July 26, 2019 by Pat Thomas
Novelty, the ability to stay ahead of trends and to offer the unusual is one of the things that drives the restaurant business.
There is very little regulation around the kind of food that can be served. There’s no real prohibition, for instance, against serving endangered species – though this is a questionable practice, especially these days when everyone is talking about sustainability.
I once got sucked into a row with a chef who took very vocal exception to my timid suggestion to the maître‘d that the restaurant should not be serving Bluefin tuna – a magnificent and highly endangered fish. He countered by saying that a) the fish was already dead when he purchased it; and b) if he hadn’t snapped it up, somebody else would have.
Chef stopped short of ordering my date and I out of the restaurant but only when my companion, a lawyer, helpfully reminded him that he was certainly entitled to his opinion, just as we were, after being subjected to a string of invective, at volume in front of a room full of other diners, equally entitled to consider whether or not to pay the bill.

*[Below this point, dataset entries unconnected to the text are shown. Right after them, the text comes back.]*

(** [persist_cluster_state]; a failure to save is only logged. *)
Definition persist_cluster_state (save_ok : bool) (c : coordinator) (config : list ShardEndpoint) : list ShardEndpoint :=
  if save_ok then persisted_endpoints c else config.

(** What a handler leaves behind, and whether it reached
    [persist_cluster_state]. *)
Record outcome := MkOutcome {
  oc_raft : RaftNode.t;
  oc_coordinator : coordinator;
  oc_world : world;
  oc_persist : bool;
  oc_response : response;
}.

Variable dump_float : float64 -> bytes.

(** The outcome of [propose]: the node once the command is committed and its
    caller goes on, [None] when it returns false. *)
Variable propose : string -> option RaftNode.t.

Definition raft_disabled : response := error_response 400 "raft is not enabled on this coordinator".

Definition not_leader (st : RaftNode.Status) : response :=
  MkResponse 503 (Body (j_object [("error", JString "not the leader");
                                  ("leader_id", JInteger (RaftNode.st_leader_id st))])).

Definition counts_reply (shard_id : Z) (migrated failed : N) : response :=
  MkResponse 200 (Body (j_object [("status", JString "ok"); ("shard_id", JInteger shard_id);
    ("keys_migrated", JInteger (Z.of_N migrated)); ("keys_failed", JInteger (Z.of_N failed))])).

(** Whether some replica of the request is marked primary. *)
Definition has_primary (replicas : json) : option bool :=
  flags ← mapM (j_value get_bool "primary" false) (j_elements replicas); Some (existsb id flags).

(** The call that follows a committed proposal, with the state an exception of
    it leaves behind. *)
Definition applied {A} (n : RaftNode.t) (c : coordinator) (k : RaftNode.t -> coordinator -> response -> A)
    (ok : RaftNode.t -> coordinator -> A) : A :=
  match apply_pending_raft_commands dump_float n c with
  | Some (n, c) => ok n c
  | None => k n (apply_status (RaftNode.status n) c) invalid_json
  end.

(** What the [try] block of [/admin/shards/add] does once [rebalancing] is
    taken; [None] is an exception before anything has changed.  The flag is
    released on every way out. *)
Definition add_shard_locked (raft : RaftNode.t) (d : Z -> delivery) (mw : Z -> nat -> migration_weather)
    (body : string) (c : coordinator) (w : world) : option outcome :=
  j ← json_parse body;
  new_id ← j_at "shard_id" j ≫= get_int;
  if negb (j_contains "replicas" j) || from_option j_empty true (j_at "replicas" j)
  then Some (MkOutcome raft c w false (error_response 400 "replicas must be a non-empty array"))
  else
    replicas ← j_at "replicas" j;
    has ← has_primary replicas;
    if negb has then Some (MkOutcome raft c w false (error_response 400 "exactly one replica must be marked primary"))
    else
      text ← json_dump dump_float (add_shard_command new_id replicas);
      match propose text with
      | None => Some (MkOutcome raft c w false (error_response 503 "raft proposal did not commit, lost leadership or timed out"))
      | Some n =>
        applied n c (fun n c r => Some (MkOutcome n c w false r)) (fun n c =>
          let pool := live_pool c in
          match replicas_for_shard pool new_id with
          | [] => Some (MkOutcome n c w false (error_response 500
                    "committed via raft but not present locally after apply -- this should not happen"))
          | _ =>
            let '(w, migrated, failed) := migrate_to_new_shard d mw pool (ring_snapshot c) new_id w in
            Some (MkOutcome n c w true (counts_reply new_id migrated failed))
          end)
      end.

(** The same for [/admin/shards/remove]. *)
Definition remove_shard_locked (raft : RaftNode.t) (d : delivery) (mw : nat -> migration_weather)
    (body : string) (c : coordinator) (w : world) : option outcome :=
  j ← json_parse body;
  leaving_id ← j_at "shard_id" j ≫= get_int;
  let pool := live_pool c in
  match replicas_for_shard pool leaving_id, find_primary pool leaving_id with
  | [], _ | _, None => Some (MkOutcome raft c w false (error_response 404 "shard not found or already inactive"))
  | _, Some _ =>
    if N.of_nat (length (pool_ids pool)) <=?? 1
    then Some (MkOutcome raft c w false (error_response 400 "cannot remove the last shard"))
    else
      let '(w, migrated, failed) := migrate_from_leaving_shard d mw pool leaving_id w in
      match json_dump dump_float (remove_shard_command leaving_id) with
      | None => Some (MkOutcome raft c w false invalid_json)
      | Some text =>
        match propose text with
        | None => Some (MkOutcome raft c w false (error_response 503
            "data was migrated but the raft proposal to finalize removal did not commit -- retry the remove, migration is idempotent"))
        | Some n =>
          applied n c (fun n c r => Some (MkOutcome n c w false r))
            (fun n c => Some (MkOutcome n c w true (counts_reply leaving_id migrated failed)))
        end
      end
  end.

(** Leadership is checked first. *)
Definition as_leader (raft : option RaftNode.t) (g : globals)
    (k : RaftNode.t -> option RaftNode.t * globals * response) : option RaftNode.t * globals * response :=
  match raft with
  | None => (raft, g, raft_disabled)
  | Some n =>
    let st := RaftNode.status n in
    if negb (RaftNode.st_role st =?? "leader") then (raft, g, not_leader st) else k n
  end.

Variable save_ok : bool.

Definition finish (flag : bool) (g : globals) (oc : outcome) : option RaftNode.t * globals * response :=
  (Some (oc_raft oc),
   MkGlobals (oc_coordinator oc) flag (oc_world oc)
     (if oc_persist oc then persist_cluster_state save_ok (oc_coordinator oc) (gl_config g) else gl_config g),
   oc_response oc).

(** The flag is taken by compare and exchange and released on every way out. *)
Definition with_rebalance_flag (raft : option RaftNode.t) (g : globals)
    (locked : RaftNode.t -> coordinator -> world -> option outcome) : option RaftNode.t * globals * response :=
  as_leader raft g (fun n =>
    if gl_rebalancing g then (raft, g, error_response 409 "a rebalance is already in progress")
    else
      match locked n (gl_coordinator g) (gl_world g) with
      | Some oc => finish false g oc
      | None => (raft, MkGlobals (gl_coordinator g) false (gl_world g) (gl_config g), invalid_json)
      end).

Definition admin_add_shard raft d mw body g :=
  with_rebalance_flag raft g (fun n c w => add_shard_locked n d mw body c w).

Definition admin_remove_shard raft d mw body g :=
  with_rebalance_flag raft g (fun n c w => remove_shard_locked n d mw body c w).

(** [/admin/shards/set_primary]: the same mechanism as failover. *)
Definition set_primary_body (raft : RaftNode.t) (body : string) (c : coordinator) (w : world) : option outcome :=
  j ← json_parse body;
  shard_id ← j_at "shard_id" j ≫= get_int;
  replica_id ← j_at "replica_id" j ≫= get_int;
  if negb (existsb (fun p => cl_replica_id p.2 =?? replica_id) (replicas_for_shard (live_pool c) shard_id))
  then Some (MkOutcome raft c w false (error_response 404 "no such active replica for this shard"))
  else
    text ← json_dump dump_float (set_primary_command shard_id replica_id);
    match propose text with
    | None => Some (MkOutcome raft c w false
                      (error_response 503 "raft proposal did not commit, lost leadership or timed out"))
    | Some n =>
      applied n c (fun n c r => Some (MkOutcome n c w false r)) (fun n c =>
        Some (MkOutcome n c w true (MkResponse 200 (Body (j_object [("status", JString "ok");
          ("shard_id", JInteger shard_id); ("primary_replica_id", JInteger replica_id)])))))
    end.

Definition admin_set_primary (raft : option RaftNode.t) (body : string) (g : globals)
    : option RaftNode.t * globals * response :=
  as_leader raft g (fun n =>
    match set_primary_body n body (gl_coordinator g) (gl_world g) with
    | Some oc => finish (gl_rebalancing g) g oc
    | None => (raft, g, invalid_json)
    end).
End handlers.

(** ** The insert handler *)

Section insert.
Context {Ix R : Type} `{!VectorIndex Ix R, !VectorIndexLaws Ix R}.

(** C9: An acknowledged HTTP insert is stored where the ring says.  On a
    coordinator that started from any configuration and followed any Raft
    history, [POST /vectors] answers 201 only if the body was an object with
    an id and a vector of numbers, and a majority of the live replicas of the
    shard that the ring gives to the id, primary included, holds exactly that
    vector; the answers 400 and 503 leave every server as it was; and the
    handler answers unless no replica is live or the id is a floating-point
    number that no [long long] holds, whose conversion is undefined. *)
Theorem http_insert_durable eps index sts rebalancing wt body (w : gmap string (ShardService.t Ix)) :
  let c := follow sts (start eps index) in
  NoDup ((fun p => client_address p.2) <$> live_pool c) -> world_wf w ->
  (forall i, vi_draw_ok (wt_draw wt i)) ->
  match post_vectors rebalancing wt c body w with
  | None => live_shards c = [] \/
    exists j id f, json_parse body = Some j /\ j_at "id" j = Some id /\ id = JFloat f /\ id_defined id = false
  | Some (w', r) =>
    (rs_status r = 201%Z -> exists j external_id vec metadata shard_id,
       json_parse body = Some j /\ j_at "id" j ≫= external_id_of = Some external_id /\
       vector_of j = Some vec /\ j_value get_string "metadata" "" j = Some metadata /\
       HashRing.route (active_ring c) external_id = Some shard_id /\
       (strlen external_id < U32 ->
        majority_holds w' (replicas_for_shard (live_pool c) shard_id) external_id vec metadata)) /\
    (rs_status r = 400%Z \/ rs_status r = 503%Z -> w' = w)
  end.
Proof.
  intros c Hnd Hw Hr. assert (ring_ok c) as Hok by apply follow_ring_ok, start_ring_ok. clearbody c.
  unfold post_vectors. destruct rebalancing; [done|].
  destruct (json_parse body) as [j|] eqn:Ej; [|done]. destruct (_ || _); [done|].
  destruct (negb (default true (id_defined <$> j_at "id" j))) eqn:Econv.
  { right. destruct (j_at "id" j) as [id|] eqn:Eat; [|done]. apply negb_true_iff in Econv. cbn in Econv. unfold Datatypes.id in Econv.
    destruct id as [| | | |f| | |]; try done. by exists j, (JFloat f), f. }
  destruct (j_at "id" j ≫= external_id_of) as [external_id|] eqn:Eid; [|done].
  pose proof (route_live c external_id Hok) as Hroute. unfold ring_snapshot in *.
  destruct (HashRing.route (active_ring c) external_id) as [shard_id|] eqn:Er; [cbn [mbind option_bind]|by left].
  destruct (replicas_for_shard (live_pool c) shard_id) as [|r0 rs] eqn:Ereps; [done|]. rewrite <-Ereps.
  destruct (vector_of j) as [vec|] eqn:Ev; [cbn [mbind option_bind]|done].
  destruct (j_value get_string "metadata" "" j) as [metadata|] eqn:Em; [cbn [mbind option_bind]|done].
  pose proof (quorum_insert_holds wt (replicas_for_shard (live_pool c) shard_id) external_id vec metadata w
    (replicas_distinct _ Hnd _) Hw Hr) as Hq.
  destruct (quorum_insert _ _ _ _ _ w) as [w' q]. cbn [fst snd] in Hq. unfold insert_reply.
  destruct (q_ok q); cbn [rs_status]; split; try (intros [|]; done); try done. intros _.
  exists j, external_id, vec, metadata, shard_id. split_and!; [done..|]. intros Hx. by apply Hq.
Qed.
End insert.
Lemma idxmin_groups (df : DataFrame) (keys : list Key) :
  (forall k, In k keys -> In k (group_keys df)) ->
  exists ys : DataFrame,
    mapM (fun kg : Key * DataFrame => idxmin (snd kg))
         (map (fun k => (k, get_group df k)) keys)
    = inr (map fst ys)
    /\ Forall2 (best_of df) keys ys.
Proof.
  induction keys as [| k keys IH]; intros Hkeys.
  - exists []. split; [reflexivity | constructor].
  - destruct IH as (ys & Hrun & Hys); [intros; apply Hkeys; now right |].
    pose proof (group_nonempty df k (Hkeys k (or_introl eq_refl))) as Hne.
    cbn [map mapM snd]. rewrite Hrun, get_group_cell_rows.
    unfold cell_rows in *.
    destruct (List.filter (in_cell k) df) as [| x g] eqn:E; [congruence |].
    cbn [idxmin bind ret raise]. rewrite idxmin_from_argmin.
    exists (argmin_from x g :: ys). split; [reflexivity |].
    constructor; [| exact Hys].
    destruct (argmin_from_first_min g x) as (n & Hn).
    rewrite <- E in Hn.
    destruct (filter_first_min _ _ _ _ Hn) as (n' & Hn' & Py & Hmin).
    split; [eapply nth_error_In; eassumption |]. split; [exact Py |].
    exists n', (fst (argmin_from x g)).
    rewrite <- surjective_pairing. split; [exact Hn' |].
    intros m z Hz Hc. apply (Hmin m z Hz).
    rewrite <- Hc. apply in_cell_compat.
    rewrite key_compare_antisym.
    apply in_cell_true in Py. now rewrite Py.
Qed.

Lemma best_df_rows (df : DataFrame) :
  List.NoDup (map fst df) ->
  exists ys : DataFrame,
    best_df df = inr (reset_index ys)
    /\ Forall2 (best_of df) (group_keys df) ys.
Proof.
  intros Hnd.
  destruct (idxmin_groups df (group_keys df) (fun k H => H)) as (ys & Hrun & Hys).
  exists ys. split; [| exact Hys].
  unfold best_df, groupby. rewrite Hrun. cbn [bind ret raise].
  rewrite (loc_rows df ys Hnd); [reflexivity |].
  intros y Hy. apply In_nth_error in Hy. destruct Hy as (i & Hi).
  rewrite <- lookup_nth_error in Hi.
  destruct (Forall2_lookup_r _ _ _ _ _ Hys Hi) as (k & _ & Hb & _).
  exact Hb.
Qed.

Lemma read_csv_labels (rows : list Row) :
  map fst (read_csv rows) = seq 0 (length rows).
Proof.
  unfold read_csv. generalize 0%nat.
  induction rows as [| r rows IH]; intros s; simpl; [reflexivity |].
  now rewrite IH.
Qed.

Lemma NoDup_map_filter {A B} (f : A -> B) (p : A -> bool) (l : list A) :
  List.NoDup (map f l) -> List.NoDup (map f (List.filter p l)).
Proof.
  induction l as [| a l IH]; simpl; intros H; [constructor |].
  inversion H as [| ? ? Hna Hnd]; subst.
  destruct (p a); simpl; [| now apply IH].
  constructor; [| now apply IH].
  intros Hin. apply Hna. apply in_map_iff in Hin.
  destruct Hin as (x & E & Hx). apply filter_In in Hx.
  rewrite <- E. apply in_map. apply Hx.
Qed.

(** The table that the driver gives to [average] and [best] has distinct
    labels. *)
Lemma successes_labels_NoDup (rows : list Row) :
  List.NoDup (map fst (successes (read_csv rows))).
Proof.
  apply NoDup_map_filter. rewrite read_csv_labels. apply List.seq_NoDup.
Qed.

Lemma best_row_at (df ys : DataFrame) (i : nat) (y : nat * Row) :
  Forall2 (best_of df) (group_keys df) ys ->
  nth_error (reset_index ys) i = Some y ->
  exists (y0 : nat * Row) (k : Key),
    y = (i, snd y0) /\ nth_error ys i = Some y0
    /\ nth_error (group_keys df) i = Some k /\ best_of df k y0.
Proof.
  intros Hys Hy. rewrite reset_index_nth_error in Hy.
  destruct (nth_error ys i) as [y0 |] eqn:E; [| discriminate].
  injection Hy as <-. rewrite <- lookup_nth_error in E.
  destruct (Forall2_lookup_r _ _ _ _ _ Hys E) as (k & Hk & Hb).
  rewrite lookup_nth_error in Hk. exists y0, k. auto.
Qed.

Lemma in_cell_of_best (k : Key) (y0 x : nat * Row) (i : nat) :
  in_cell k y0 = true -> in_cell (key_of (i, snd y0)) x = in_cell k x.
Proof.
  intros H. apply in_cell_compat.
  change (key_of (i, snd y0)) with (key_of y0). now apply in_cell_true.
Qed.
(** * csrest: the request engine of the Cobalt Strike REST client

    A shallow embedding of [client.go], [tasks.go] and the parts of
    [types.go] they use: the single-attempt transport ([doRequestOnce]),
    the retry loop around it ([doRequest]), [Login], [GetTask] and the
    polling loop [WaitForTaskCompletion].

    Conventions.
    - Go's [int] is a 64-bit two's-complement integer: values are in [Z]
      and the two additions of the retry loop are wrapped by [wrap64].
    - Instants and [time.Duration]s are [Z], in nanoseconds.
    - Everything outside the package (encoding/json, net/http, the network,
      the choice [select] makes between two ready channels, the time the
      program takes from one look at the clock to the next) is an input
      of the model: the type classes [GoRuntime], [Marshal], [Unmarshal]
      and the [httpClient] field of the client.
    - Effects are explicit: every operation that blocks, sends or logs
      takes a [World] and returns the next one. *)

From Stdlib Require Import ZArith String List Bool Lia DecimalString.
From stdpp Require Import base gmap strings.

Open Scope Z_scope.

(** ** Values returned by library calls: a value or the text of an error *)

Inductive or_err (A : Type) : Type :=
| Val (a : A)
| Fail (msg : string).
Arguments Val {A} a.
Arguments Fail {A} msg.

(** ** types.go *)

Record APIError : Type := mkAPIError {
  StatusCode : Z;
  Message : string;
  Retryable : bool
}.
(** The mixed batch with a third head C that has no sample: loss and meter
    are those of the batch without C. *)
Lemma empty_task_example :
  task_inds Example.mixed_tasks "C" = []
  /\ criterion Example.two_head_agent
       (PDict ([("A", Example.head_A)] ++ ("C", Example.idle_head)
               :: [("B", Example.head_B)]))
       Example.mixed_targets Example.mixed_tasks
     = criterion Example.two_head_agent
         (PDict ([("A", Example.head_A)] ++ [("B", Example.head_B)]))
         Example.mixed_targets Example.mixed_tasks
  /\ accumulate_acc (T := Example.torch)
       (PDict ([("A", Example.head_A)] ++ ("C", Example.idle_head)
               :: [("B", Example.head_B)]))
       Example.mixed_targets Example.mixed_tasks AverageMeter.reset
     = accumulate_acc (T := Example.torch)
         (PDict ([("A", Example.head_A)] ++ [("B", Example.head_B)]))
         Example.mixed_targets Example.mixed_tasks AverageMeter.reset.
Proof.
  split; [reflexivity|].
  destruct (empty_task_contributes_nothing
              Example.two_head_agent Example.mixed_targets Example.mixed_tasks
              "C" Example.idle_head
              [("A", Example.head_A)] [("B", Example.head_B)]
              eq_refl eq_refl eq_refl)
    as (_ & Hloss & _ & Hmeter).
  split; [exact Hloss|].
  exact (proj1 (Hmeter AverageMeter.reset)).
Defined.


(** ** validation *)

(** Unfolds the monad in a run that returned and splits on everything the
    run branched on. *)
Ltac split_run H :=
  unfold bind, modify, get, lift, ret, raise in H;
  cbn beta iota in H;
  repeat match type of H with
         | context [match ?x with _ => _ end] =>
             destruct x eqn:?; try discriminate
         end.

Section ValidationFacts.

Context {T : Torch}.

Lemma validation_loop_keeps_pass created dataloader meter :
  keeps same_pass (foldM (validation_batch created) dataloader meter).
Proof.
  apply keeps_foldM;
    [ exact same_pass_refl | exact same_pass_trans
    | intros; apply validation_batch_keeps_pass ].
Qed.
(** [roundHalfUp] picks the multiple of [10^-f] nearest to [x]: the
    scaled value lies within one half of it, the upper half excluded. *)
Lemma roundHalfUp_nearest (f : nat) (x : Q) :
  let n := inject_Z (roundHalfUp f x) in
  let scaled := (x * inject_Z (10 ^ Z.of_nat f))%Q in
  (n - (1 # 2) <= scaled)%Q /\ (scaled < n + (1 # 2))%Q.
Proof.
  cbv zeta. unfold roundHalfUp.
  set (y := (x * inject_Z (10 ^ Z.of_nat f))%Q).
  pose proof (Qfloor_le (y + (1 # 2))) as Hlo.
  pose proof (Qlt_floor (y + (1 # 2))) as Hhi.
  set (n := Qfloor (y + (1 # 2))) in *.
  rewrite inject_Z_plus in Hhi.
  change (inject_Z 1) with 1%Q in Hhi.
  split; lra.
Qed.

Lemma toFixed_inRange (nts : number -> string) (x : number) (f : nat) :
  balanceInRange x = true ->
  toFixed nts x f = fixedDigits f (roundHalfUp f (magnitude x)).
Proof.
  unfold balanceInRange, toFixed. intros H.
  apply andb_prop in H as [H H3]. apply andb_prop in H as [H1 H2].
  rewrite H1. apply negb_true_iff in H2, H3. rewrite H2, H3. reflexivity.
Qed.

Lemma balanceChanged_rounded (nts : number -> string) (state : UserState) (cur : number) :
  balanceInRange (lastBalance state) = true ->
  balanceInRange cur = true ->
  balanceChanged nts state cur = true <-> rounded4 (lastBalance state) <> rounded4 cur.
Proof.
  intros Hold Hcur. unfold balanceChanged, rounded4.
  rewrite !toFixed_inRange by assumption.
  rewrite negb_true_iff, String.eqb_neq.
  pose proof (roundHalfUp_nonneg 4 _ (magnitude_nonneg (lastBalance state))) as H1.
  pose proof (roundHalfUp_nonneg 4 _ (magnitude_nonneg cur)) as H2.
  split.
  - intros Hne Heq. apply Hne. now rewrite Heq.
  - intros Hne Heq. apply Hne. apply fixedDigits_inj in Heq. lia.
Qed.

(** C1: for two balances that [toFixed] writes with digits (finite, not
    negative, below 1e21), the poll reports a balance change exactly when
    the balances differ once each is rounded to 4 decimals.  1.00004
    against 1.00009 is a change; 1.000041 against 1.000044 is none. *)
Theorem balanceChanged_iff_rounded_differ (nts : number -> string) :
  (forall (state : UserState) (currentBalance : number),
      balanceInRange (lastBalance state) = true ->
      balanceInRange currentBalance = true ->
      balanceChanged nts state currentBalance = true
      <-> rounded4 (lastBalance state) <> rounded4 currentBalance)
  /\ balanceChanged nts (stateWithBalance (decimal 100004 5)) (decimal 100009 5) = true
  /\ balanceChanged nts (stateWithBalance (decimal 1000041 6)) (decimal 1000044 6) = false.
Proof.
  split; [|split].
  - intros state cur. apply balanceChanged_rounded.
  - assert (H1 : balanceInRange (lastBalance (stateWithBalance (decimal 100004 5))) = true)
      by (vm_compute; reflexivity).
    assert (H2 : balanceInRange (decimal 100009 5) = true) by (vm_compute; reflexivity).
    apply (proj2 (balanceChanged_rounded nts _ _ H1 H2)).
    vm_compute. discriminate.
  - assert (H1 : balanceInRange (lastBalance (stateWithBalance (decimal 1000041 6))) = true)
      by (vm_compute; reflexivity).
    assert (H2 : balanceInRange (decimal 1000044 6) = true) by (vm_compute; reflexivity).
    apply not_true_is_false. intros H.
    apply (proj1 (balanceChanged_rounded nts _ _ H1 H2) H).
    vm_compute. reflexivity.
Qed.

(** C1 at 2.5 against 3.0001. *)
Lemma balanceChanged_iff_rounded_differ_witness :
  balanceInRange (lastBalance (stateWithBalance (decimal 25 1))) = true
  /\ balanceInRange (decimal 30001 4) = true
  /\ (balanceChanged (fun _ => EmptyString) (stateWithBalance (decimal 25 1)) (decimal 30001 4) = true
      <-> rounded4 (lastBalance (stateWithBalance (decimal 25 1))) <> rounded4 (decimal 30001 4)).
Proof.
  assert (H1 : balanceInRange (lastBalance (stateWithBalance (decimal 25 1))) = true)
    by (vm_compute; reflexivity).
  assert (H2 : balanceInRange (decimal 30001 4) = true) by (vm_compute; reflexivity).
  split; [exact H1 | split; [exact H2 |]].
  exact (proj1 (balanceChanged_iff_rounded_differ (fun _ => EmptyString))
               (stateWithBalance (decimal 25 1)) (decimal 30001 4) H1 H2).
Defined.

(** ** [JSON.stringify] and the positions test *)

Lemma string_cons_inj (c c' : ascii) (a b : string) :
  String c a = String c' b -> c = c' /\ a = b.
Proof. intros [= -> ->]. now split. Qed.

Lemma unquoteChar_quoteChar (c : ascii) (r : string) :
  unquoteChar (quoteChar c +:+ r) = Some (c, r).
Proof.
  destruct c as [[] [] [] [] [] [] [] []]; reflexivity.
Qed.

Lemma unquoteChar_dquote (r : string) : unquoteChar (String dquote r) = None.
Proof. reflexivity. Qed.

Lemma quoteBody_inj (s s' r r' : string) :
  (quoteBody s +:+ String dquote r)%string = (quoteBody s' +:+ String dquote r')%string ->
  s = s' /\ r = r'.
Proof.
  revert s'; induction s as [|c s IH]; intros [|c' s'] H; simpl in H.
  - rewrite !append_nil_l in H. injection H as ->. now split.
  - rewrite append_nil_l, append_assoc in H.
    apply (f_equal unquoteChar) in H.
    rewrite unquoteChar_quoteChar, unquoteChar_dquote in H. discriminate.
  - rewrite append_nil_l, append_assoc in H.
    apply (f_equal unquoteChar) in H.
    rewrite unquoteChar_quoteChar, unquoteChar_dquote in H. discriminate.
  - rewrite !append_assoc in H.
    pose proof (f_equal unquoteChar H) as Hu.
    rewrite !unquoteChar_quoteChar in Hu. injection Hu as -> Hrest.
    destruct (IH _ Hrest) as [-> ->]. now split.
Qed.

Over the years I’ve either been part of or witnessed several strained conversations with restaurant staff about the origins of the beef/pork/chicken/eggs/dairy/fish on the menu. Where did it come from? Is it free range? Is it wild caught? Nine times out of ten the answer is “I don’t know, I’ll have to check” – and even then it’s likely that no definitive answer will come.
The question of provenance and sustainability has taken on a new complexity with the advent of genetically engineered foods – which, these days, fall into the broad categories of older style genetically modified (GMO) and newer style gene-edited (GE) and synthetic biology (synbio) foods.
Biotechnology companies insist that these foods are part of the sustainability ‘mix’. But over the 25 years that they have been grown, GMOs have largely failed to prove their sustainability credentials. More importantly, consumers have consistently rejected them. In countries where they are grown – mostly the Americas – some supermarkets and restaurants have been led by their customers and pledged to be GMO-free.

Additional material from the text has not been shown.